Media resmi setempat yang dipantau Antara di Beijing, Selasa, menuliskan pandangan pengamat bahwa hal itu tidak patut dilakukan di Cina yang penduduknya mayoritas penganut ateisme.
Salah satu unggahan di Sina Weibo, mikroblog terpopuler di Cina, menunjukkan salah satu masjid di Kota Baoshan membuka kelas selama liburan sekolah musim dingin untuk anak-anak Muslim terbelakang belajar Bahasa Arab, membaca Alquran, dan tata cara serta budaya Islam.

Muslim Cina
Namun postingan di Twitter-nya masyarakat China yang memiliki jumlah pengguna lebih dari 300 juta itu sudah dihapus.
Baca juga, Partai Komunis Cina Minta Anggota Muslim Nyatakan Diri Ateis.

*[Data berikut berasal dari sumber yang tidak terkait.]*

Definition m_ReleaseReservationByID (now : Clock) (s : mSession) (poolKey id ifName : string)
    (cooldown : Z) : smem (mSession * bool) :=
  m_checkClosed s (
    let key := getKey id ifName in
    let% poolData := m_getPoolData poolKey (ms_tmpData s) in
    let% es := map_load (A := mReservation) (m_Entries poolData) in
    match es !! key with
    | None => mret (s, false)
    | Some r =>
        let released := match m_ReleasedAt r with Some _ => true | None => false end in
        let expired :=
          match m_ReleasedAt r with Some t => cooldown <=? time_Since (clock_ns now) t | None => false end in
        if (0 <? cooldown) && released && negb expired then mret (s, false)
        else
          let remove := (cooldown <=? 0) || expired in
          let% _ :=
            (if remove then map_delete (A := mReservation) (m_Entries poolData) key
             else map_assign (m_Entries poolData) key
                    (mkMReservation (m_ContainerID r) (m_InterfaceName r) (m_IPAddress r) (m_Metadata r) (Some (clock_ns now)))) in
          let% s := m_updatePoolData s poolKey poolData in
          mret (s, remove)
    end).

Definition m_GetLastReservedIP (s : mSession) (poolKey : string) : smem (option loc) :=
  m_checkClosed s (let% poolData := m_getPoolData poolKey (ms_tmpData s) in mret (m_LastReservedIP poolData)).

(** A copy of the structure; its address is the slice of the session. *)
Definition m_GetReservationByID (s : mSession) (poolKey id ifName : string) : smem (option mReservation) :=
  m_checkClosed s (
    let% poolData := m_getPoolData poolKey (ms_tmpData s) in
    let% es := map_load (A := mReservation) (m_Entries poolData) in
    match es !! getKey id ifName with
    | None => mret None
    | Some r => mret (match m_ReleasedAt r with Some _ => None | None => Some r end)
    end).

Definition m_Cancel (s : mSession) : smem mSession :=
  m_checkClosed s (mret (mkMSession (ms_persistedData s) (ms_tmpData s) (ms_isModified s) true)).

(** ** The checksum, and [Commit] *)

Section commit.
Context `{RootCodec}.

Fixpoint mem_iter {A} (f : A → smem unit) (l : list A) : smem unit :=
  match l with [] => mret tt | x :: l => let% _ := f x in mem_iter f l end.

(** [entry.ReleasedAt = time.Time{}; pool.Entries[key] = entry] in the two loops. *)
Definition m_strip_entry (r : mReservation) : mReservation :=
  mkMReservation (m_ContainerID r) (m_InterfaceName r) (m_IPAddress r) (m_Metadata r) None.

Definition m_strip_pool (p : mPoolReservations) : smem unit :=
  let% es := map_load (A := mReservation) (m_Entries p) in
  mem_iter (λ kr, map_assign (m_Entries p) kr.1 (m_strip_entry kr.2)) (map_to_list es).

Definition m_getChecksum (l : loc) : smem Z :=
  let% stripped := m_Root_DeepCopy l in
  let% r := load (A := mRoot) stripped in
  let% _ := store_at stripped (mkMRoot (m_Version r) 0 (m_Pools r)) in
  let% ps := map_load (A := mPoolReservations) (m_Pools r) in
  let% _ := mem_iter (λ kp, m_strip_pool kp.2) (map_to_list ps) in
  let% v := m_read_root stripped in
  match Marshal v with None => mfail | Some data => mret (fnv32a data) end.

Definition m_writeToDisk (writable : bool) (file : option (list byte)) (src : loc) :
    smem (option (list byte) * option error) :=
  let% c := m_getChecksum src in
  let% r := load (A := mRoot) src in
  let% _ := store_at src (mkMRoot (m_Version r) c (m_Pools r)) in
  let% v := m_read_root src in
  match Marshal v with
  | None => mret (file, Some "failed to marshal store persistedData: %v")
  | Some data =>
      if writable then mret (Some data, None) else mret (file, Some "failed to write store persistedData: %v")
  end.

Definition m_Commit (writable : bool) (file : option (list byte)) (s : mSession) :
    smem (option (list byte) * mSession * option error) :=
  m_checkClosed s (
    let closed := mkMSession (ms_persistedData s) (ms_tmpData s) (ms_isModified s) true in
    if negb (ms_isModified s) then mret (file, closed, None)
    else
      let% fe := m_writeToDisk writable file (ms_tmpData s) in
      match fe with
      | (file, Some err) => mret (file, closed, Some err)
      | (file, None) =>
          let% t := load (A := mRoot) (ms_tmpData s) in
          let% _ := store_at (ms_persistedData s) t in
          mret (file, closed, None)
      end).
End commit.

(** ** What memory stands for *)

Definition anywhere : area := λ _, True.

Definition rep_reservation : @representation store_cell mReservation Reservation := λ L h r v,
  ∃ ip, rep_slice L h (m_IPAddress r) ip ∧
    v = mkReservation (m_ContainerID r) (m_InterfaceName r) ip (m_Metadata r) (m_ReleasedAt r).

Definition rep_pool : @representation store_cell mPoolReservations PoolReservations := λ L h p v,
  ∃ es ip, rep_map rep_reservation L h (m_Entries p) es ∧ rep_slice L h (m_LastReservedIP p) ip ∧
    v = mkPoolReservations (m_Name p) es (m_LastPoolConfig p) ip.

(** [loadFromDisk] gives data whose map of pools is not [nil]. *)
Definition rep_root : @representation store_cell loc Root := λ L h l v,
  L l ∧ ∃ r ps, h !! l = Some (CRoot r) ∧ is_Some (m_Pools r) ∧ rep_map rep_pool L h (m_Pools r) ps ∧
    v = mkRoot (m_Version r) (m_Checksum r) ps.

#[global] Instance rep_reservation_local : Local rep_reservation.
Proof. intros L L' h h' r v HL Hk (ip & Hip & ->). exists ip. split; [|done]. by eapply (local (R := rep_slice)). Qed.

#[global] Instance rep_pool_local : Local rep_pool.
Proof.
  intros L L' h h' p v HL Hk (es & ip & Hes & Hip & ->). exists es, ip. split_and!; [| |done].
  - by eapply (local (R := rep_map rep_reservation)).
  - by eapply (local (R := rep_slice)).
Qed.

#[global] Instance Reservation_deep_copy : DeepCopy m_Reservation_DeepCopy rep_reservation.
Proof.
  intros L h r v (ip & Hip & ->). destruct (deep_copy (R := rep_slice) L h _ _ Hip) as (s & h' & E & Hs & Hr).
  eexists _, h'. unfold m_Reservation_DeepCopy. rewrite (mem_bind _ _ _ _ _ E). split; [done|]. split; [done|].
  exists ip. split; [done|]. by destruct (m_Metadata r).
Qed.

#[global] Instance PoolReservations_deep_copy : DeepCopy m_PoolReservations_DeepCopy rep_pool.
Proof.
  intros L h p v (es & ip & Hes & Hip & ->).
  destruct (deep_copy (R := rep_map rep_reservation) L h _ _ Hes) as (e & h1 & E1 & Hs1 & He).
  destruct (deep_copy (R := rep_slice) L h1 _ _ (local_grow rep_slice L h h1 _ _ Hs1 Hip)) as (s & h2 & E2 & Hs2 & Hr).
  eexists _, h2. unfold m_PoolReservations_DeepCopy. rewrite (mem_bind _ _ _ _ _ E1), (mem_bind _ _ _ _ _ E2).
  split; [done|]. split; [by etrans|]. exists es, ip. split_and!; [| |done].
  - eapply (local (R := rep_map rep_reservation)); [|by apply keeps_sub|exact He]. intros l. by apply fresh_in_l.
  - eapply (local (R := rep_slice)); [|apply keeps_refl|exact Hr]. intros l. by apply fresh_in_r.
Qed.

#[global] Instance reservation_reads : Reads m_read_reservation rep_reservation.
Proof.
  intros L h r v (ip & Hip & ->). unfold m_read_reservation.
  by rewrite (mem_bind _ _ _ _ _ (reads (R := rep_slice) L h _ _ Hip)).
Qed.

#[global] Instance pool_reads : Reads m_read_pool rep_pool.
Proof.
  intros L h p v (es & ip & Hes & Hip & ->). unfold m_read_pool.
  by rewrite (mem_bind _ _ _ _ _ (map_reads _ _ _ _ _ _ _ Hes)), (mem_bind _ _ _ _ _ (reads (R := rep_slice) L h _ _ Hip)).
Qed.

#[global] Instance root_reads : Reads m_read_root rep_root.
Proof.
  intros L h l v (_ & r & ps & Hr & _ & Hps & ->). unfold m_read_root.
  by rewrite (mem_bind _ _ _ _ _ (load_root l r h Hr)), (mem_bind _ _ _ _ _ (map_reads _ _ _ _ _ _ _ Hps)).
Qed.

(** ** The data of a session

    [working h0 h l v]: the session that started in the memory [h0] has its data at [l],
    and it stands for [v]; the structures and maps that its operations write to did not
    exist in [h0], and no two pools have one map of entries.  Addresses are never written
    to and may be shared. *)

Definition owner (h0 : sheap) (ps : gmap string mPoolReservations) (k : string) (le : loc) : Prop :=
  h0 !! le = None ∧ ∀ k' p', ps !! k' = Some p' → m_Entries p' = Some le → k' = k.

Seorang staf Asosiasi Islam Cina (CIA) Cabang Yunnan membenarkan adanya beberapa pengurus masjid membuka kelas untuk anak-anak Muslim yang tidak mampu karena ditinggalkan para orang tua mencari nafkah di luar kota.
"Tidak hanya Bahasa Arab, melainkan juga mereka mempelajari pelajaran umum dan bagaimana mengerjakan PR sekolah," kata staf yang tidak disebutkan namanya saat dikutip Global Times itu.
Beberapa masjid di provinsi itu membuka kelas dalam beberapa tahun, namun sedikit sekali pesertanya karena makin berkurangnya jumlah anak-anak terbelakang.
"Pemerintah tidak mendukung berbagai aktivitas di sini," kata pria tersebut kepada harian yang dikelola partai berkuasa di Cina itu.
Profesor di Minzu University of Cina, Beijing, Xiong Kunxin, menilai memberikan pelajaran kepada anak-anak seperti yang dilakukan di masjid-masjid itu sebenarnya tidak patut. "Pola pikir anak-anak belum sempurna dalam memandang dunia. Oleh sebab itu, berbahaya kalau sampai 'mencuci otak' mereka dengan pelajaran agama," kata Xiong.
Undang-Undang Dasar China menyebutkan bahwa warga mendapatkan kebebasan menjalankan keyakinan agamanya. Tidak seorang pun bisa menggunakan agama untuk melaksanakan aktivitas yang dapat mengganggu ketertiban umum, mengganggu keharmonisan sosial, atau mengintervensi sistem pendidikan yang telah ditetapkan oleh negara.
Peraturan Pendidikan di Cina juga mencantumkan bahwa negara memisahkan pendidikan dengan agama. Tidak satu pun organisasi atau individu boleh menggunakan agama untuk melakukan aktivitas yang bisa mencampuri sistem pendidikan yang telah ditetapkan oleh negara.
Para pelajar di Kabupaten Guanghe, Provinsi Gansu, daerah mayoritas muslim di wilayah barat laut Cina, dilarang mendatangi tempat-tempat kegiatan keagamaan atau belajar kitab sucinya selama liburan musim dingin yang berlangsung mulai pertengahan Januari hingga awal Maret.
Dinas Pendidikan Provinsi Gansu pada 2016 mengeluarkan surat edaran yang berisi larangan kegiatan keagamaan di sekolah menyusul video yang menayangkan seorang gadis muslim mengenakan baju bertuliskan ayat Alquran menjadi viral di China.